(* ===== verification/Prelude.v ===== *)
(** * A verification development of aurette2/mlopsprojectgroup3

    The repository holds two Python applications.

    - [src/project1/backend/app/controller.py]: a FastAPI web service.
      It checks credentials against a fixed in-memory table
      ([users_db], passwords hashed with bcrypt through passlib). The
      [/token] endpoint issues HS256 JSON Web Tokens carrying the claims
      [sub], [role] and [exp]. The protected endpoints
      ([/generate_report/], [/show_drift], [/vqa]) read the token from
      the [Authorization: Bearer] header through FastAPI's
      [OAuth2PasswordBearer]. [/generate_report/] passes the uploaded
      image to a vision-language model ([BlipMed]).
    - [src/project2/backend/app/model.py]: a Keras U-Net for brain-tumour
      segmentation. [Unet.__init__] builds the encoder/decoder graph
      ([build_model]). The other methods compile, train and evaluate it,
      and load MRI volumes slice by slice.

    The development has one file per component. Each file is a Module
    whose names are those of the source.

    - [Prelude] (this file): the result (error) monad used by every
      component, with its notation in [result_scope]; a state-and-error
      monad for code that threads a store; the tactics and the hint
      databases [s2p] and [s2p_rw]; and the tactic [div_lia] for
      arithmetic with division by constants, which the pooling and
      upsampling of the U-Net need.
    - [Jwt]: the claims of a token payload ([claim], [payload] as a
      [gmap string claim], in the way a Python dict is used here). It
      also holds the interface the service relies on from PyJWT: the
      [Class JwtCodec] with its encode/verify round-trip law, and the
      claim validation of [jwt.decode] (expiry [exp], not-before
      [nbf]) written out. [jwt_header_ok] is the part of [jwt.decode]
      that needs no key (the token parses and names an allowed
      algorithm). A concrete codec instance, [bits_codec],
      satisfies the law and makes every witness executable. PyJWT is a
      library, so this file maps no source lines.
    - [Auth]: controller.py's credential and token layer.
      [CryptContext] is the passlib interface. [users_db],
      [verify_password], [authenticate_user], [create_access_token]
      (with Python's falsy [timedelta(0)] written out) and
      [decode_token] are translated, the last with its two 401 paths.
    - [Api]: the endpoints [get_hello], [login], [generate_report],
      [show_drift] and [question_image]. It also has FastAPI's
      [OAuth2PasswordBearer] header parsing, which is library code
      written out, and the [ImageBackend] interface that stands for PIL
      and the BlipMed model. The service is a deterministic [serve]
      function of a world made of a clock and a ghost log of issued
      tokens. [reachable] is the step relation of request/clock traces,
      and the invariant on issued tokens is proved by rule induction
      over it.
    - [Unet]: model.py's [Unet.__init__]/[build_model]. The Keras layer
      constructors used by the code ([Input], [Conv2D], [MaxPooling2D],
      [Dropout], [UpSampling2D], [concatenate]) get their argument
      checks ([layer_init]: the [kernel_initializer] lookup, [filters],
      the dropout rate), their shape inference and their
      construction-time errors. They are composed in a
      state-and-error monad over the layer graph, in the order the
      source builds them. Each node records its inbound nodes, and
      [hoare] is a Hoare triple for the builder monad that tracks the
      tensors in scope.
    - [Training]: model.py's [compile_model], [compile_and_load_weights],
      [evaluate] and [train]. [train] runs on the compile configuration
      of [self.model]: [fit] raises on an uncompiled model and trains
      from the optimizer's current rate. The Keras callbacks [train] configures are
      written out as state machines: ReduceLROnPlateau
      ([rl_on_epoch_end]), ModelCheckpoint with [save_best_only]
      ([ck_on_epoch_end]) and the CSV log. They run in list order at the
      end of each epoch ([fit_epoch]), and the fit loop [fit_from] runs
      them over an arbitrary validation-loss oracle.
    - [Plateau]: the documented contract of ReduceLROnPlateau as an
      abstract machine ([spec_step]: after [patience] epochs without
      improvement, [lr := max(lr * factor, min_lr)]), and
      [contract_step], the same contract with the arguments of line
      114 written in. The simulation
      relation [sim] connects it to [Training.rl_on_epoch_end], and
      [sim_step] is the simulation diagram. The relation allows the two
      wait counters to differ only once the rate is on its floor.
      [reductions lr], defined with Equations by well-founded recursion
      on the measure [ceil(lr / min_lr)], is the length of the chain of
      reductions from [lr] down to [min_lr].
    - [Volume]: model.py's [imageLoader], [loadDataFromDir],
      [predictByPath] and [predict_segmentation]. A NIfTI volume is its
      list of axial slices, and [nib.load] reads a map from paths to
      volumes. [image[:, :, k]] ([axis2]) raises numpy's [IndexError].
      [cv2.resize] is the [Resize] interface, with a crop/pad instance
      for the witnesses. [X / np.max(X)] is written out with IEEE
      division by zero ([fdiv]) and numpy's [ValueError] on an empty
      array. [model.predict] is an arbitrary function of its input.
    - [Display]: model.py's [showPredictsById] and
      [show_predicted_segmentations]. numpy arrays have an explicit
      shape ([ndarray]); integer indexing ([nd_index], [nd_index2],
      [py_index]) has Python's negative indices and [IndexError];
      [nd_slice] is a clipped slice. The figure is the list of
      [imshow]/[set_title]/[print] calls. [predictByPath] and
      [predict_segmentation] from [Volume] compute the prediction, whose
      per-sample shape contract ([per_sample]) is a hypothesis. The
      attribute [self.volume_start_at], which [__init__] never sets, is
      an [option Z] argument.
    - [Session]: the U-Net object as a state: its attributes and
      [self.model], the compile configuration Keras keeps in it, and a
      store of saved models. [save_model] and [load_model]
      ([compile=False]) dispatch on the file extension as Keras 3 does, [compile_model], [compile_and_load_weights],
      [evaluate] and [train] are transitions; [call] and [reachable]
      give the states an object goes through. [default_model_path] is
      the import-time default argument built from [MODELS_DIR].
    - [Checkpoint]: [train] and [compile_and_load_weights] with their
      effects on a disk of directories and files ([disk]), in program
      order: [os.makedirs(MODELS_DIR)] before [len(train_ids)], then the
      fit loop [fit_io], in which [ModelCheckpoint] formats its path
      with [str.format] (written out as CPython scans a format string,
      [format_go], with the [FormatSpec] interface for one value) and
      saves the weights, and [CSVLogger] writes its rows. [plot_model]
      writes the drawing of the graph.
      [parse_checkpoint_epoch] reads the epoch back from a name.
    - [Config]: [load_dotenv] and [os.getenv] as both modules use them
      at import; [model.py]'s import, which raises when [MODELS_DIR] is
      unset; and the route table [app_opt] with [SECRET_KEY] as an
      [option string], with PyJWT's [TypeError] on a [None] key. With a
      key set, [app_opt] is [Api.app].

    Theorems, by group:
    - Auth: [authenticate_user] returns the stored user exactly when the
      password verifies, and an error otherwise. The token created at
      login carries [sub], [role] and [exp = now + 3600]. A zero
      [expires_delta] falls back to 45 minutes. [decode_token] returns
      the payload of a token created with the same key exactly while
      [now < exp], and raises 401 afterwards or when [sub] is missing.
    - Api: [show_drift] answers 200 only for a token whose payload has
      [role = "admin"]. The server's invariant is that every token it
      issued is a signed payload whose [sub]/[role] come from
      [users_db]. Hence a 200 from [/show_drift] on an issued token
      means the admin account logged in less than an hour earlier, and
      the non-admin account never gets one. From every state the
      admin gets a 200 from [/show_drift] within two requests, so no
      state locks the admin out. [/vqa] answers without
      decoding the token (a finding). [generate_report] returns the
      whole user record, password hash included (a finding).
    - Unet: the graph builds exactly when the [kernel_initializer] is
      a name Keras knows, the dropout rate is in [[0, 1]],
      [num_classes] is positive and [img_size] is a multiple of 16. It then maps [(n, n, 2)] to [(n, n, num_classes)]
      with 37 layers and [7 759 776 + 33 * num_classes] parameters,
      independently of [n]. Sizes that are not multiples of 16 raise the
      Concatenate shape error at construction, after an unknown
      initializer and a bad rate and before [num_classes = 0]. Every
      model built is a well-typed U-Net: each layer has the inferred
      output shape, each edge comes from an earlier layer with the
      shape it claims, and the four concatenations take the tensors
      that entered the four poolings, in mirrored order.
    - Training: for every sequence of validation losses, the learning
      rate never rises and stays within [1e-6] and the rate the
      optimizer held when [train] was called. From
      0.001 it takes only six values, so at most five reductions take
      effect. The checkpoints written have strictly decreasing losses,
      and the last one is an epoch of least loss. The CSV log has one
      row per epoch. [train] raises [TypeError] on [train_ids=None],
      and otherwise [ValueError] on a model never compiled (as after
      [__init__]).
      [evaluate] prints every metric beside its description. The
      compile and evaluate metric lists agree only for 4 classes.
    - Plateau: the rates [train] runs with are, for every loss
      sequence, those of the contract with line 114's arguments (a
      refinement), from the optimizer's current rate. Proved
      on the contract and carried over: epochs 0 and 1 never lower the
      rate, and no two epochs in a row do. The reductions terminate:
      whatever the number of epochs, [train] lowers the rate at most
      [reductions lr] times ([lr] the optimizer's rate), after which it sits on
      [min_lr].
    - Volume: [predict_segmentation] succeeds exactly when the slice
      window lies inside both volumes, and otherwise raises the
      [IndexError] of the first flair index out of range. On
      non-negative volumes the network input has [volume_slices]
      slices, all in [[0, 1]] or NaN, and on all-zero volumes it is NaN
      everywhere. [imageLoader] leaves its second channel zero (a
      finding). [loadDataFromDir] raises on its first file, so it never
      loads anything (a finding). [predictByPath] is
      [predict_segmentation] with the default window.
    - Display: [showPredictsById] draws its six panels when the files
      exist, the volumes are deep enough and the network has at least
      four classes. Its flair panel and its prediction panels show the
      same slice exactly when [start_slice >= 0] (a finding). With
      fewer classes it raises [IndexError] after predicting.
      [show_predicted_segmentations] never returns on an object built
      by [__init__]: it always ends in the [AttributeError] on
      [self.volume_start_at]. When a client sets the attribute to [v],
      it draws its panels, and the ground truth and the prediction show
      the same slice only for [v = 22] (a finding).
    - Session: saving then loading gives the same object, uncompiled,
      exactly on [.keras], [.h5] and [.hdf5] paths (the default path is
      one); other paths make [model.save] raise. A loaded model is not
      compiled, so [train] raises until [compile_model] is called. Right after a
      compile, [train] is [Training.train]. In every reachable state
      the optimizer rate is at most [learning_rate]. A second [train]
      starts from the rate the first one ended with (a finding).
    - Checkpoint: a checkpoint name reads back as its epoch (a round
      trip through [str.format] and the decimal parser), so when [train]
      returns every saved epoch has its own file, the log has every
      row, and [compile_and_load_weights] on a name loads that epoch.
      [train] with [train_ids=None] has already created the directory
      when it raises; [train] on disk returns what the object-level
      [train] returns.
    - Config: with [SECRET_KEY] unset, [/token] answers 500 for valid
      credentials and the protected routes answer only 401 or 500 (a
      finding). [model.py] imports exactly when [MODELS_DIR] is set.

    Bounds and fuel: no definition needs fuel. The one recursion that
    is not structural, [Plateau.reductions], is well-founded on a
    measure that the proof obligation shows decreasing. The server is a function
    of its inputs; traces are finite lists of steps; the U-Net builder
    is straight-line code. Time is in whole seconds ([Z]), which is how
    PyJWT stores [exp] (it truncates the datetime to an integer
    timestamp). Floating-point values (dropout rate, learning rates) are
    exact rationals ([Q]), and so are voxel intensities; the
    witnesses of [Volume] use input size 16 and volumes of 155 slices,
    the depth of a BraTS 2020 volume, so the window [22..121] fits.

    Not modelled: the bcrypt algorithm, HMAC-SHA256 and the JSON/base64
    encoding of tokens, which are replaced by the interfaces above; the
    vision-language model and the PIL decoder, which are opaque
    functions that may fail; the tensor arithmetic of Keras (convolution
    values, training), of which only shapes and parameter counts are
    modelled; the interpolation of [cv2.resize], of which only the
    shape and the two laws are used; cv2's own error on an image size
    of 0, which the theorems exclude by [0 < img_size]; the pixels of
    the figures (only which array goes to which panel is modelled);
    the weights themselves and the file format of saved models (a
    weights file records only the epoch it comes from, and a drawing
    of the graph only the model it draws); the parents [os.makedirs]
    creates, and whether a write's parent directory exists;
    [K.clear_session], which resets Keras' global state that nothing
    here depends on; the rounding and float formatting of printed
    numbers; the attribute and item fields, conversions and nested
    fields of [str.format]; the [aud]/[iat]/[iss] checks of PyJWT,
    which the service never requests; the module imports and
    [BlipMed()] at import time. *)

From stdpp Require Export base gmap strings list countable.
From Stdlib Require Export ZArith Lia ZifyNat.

☆ ☆ ☆

§ **EXERCISE DIRECTIONS**: When you find a line in the records that contains the word "panels", copy it.

§ **RESPONSE TO THIS EXERCISE**:
    - Display: [showPredictsById] draws its six panels when the files
      four classes. Its flair panel and its prediction panels show the
      it draws its panels, and the ground truth and the prediction show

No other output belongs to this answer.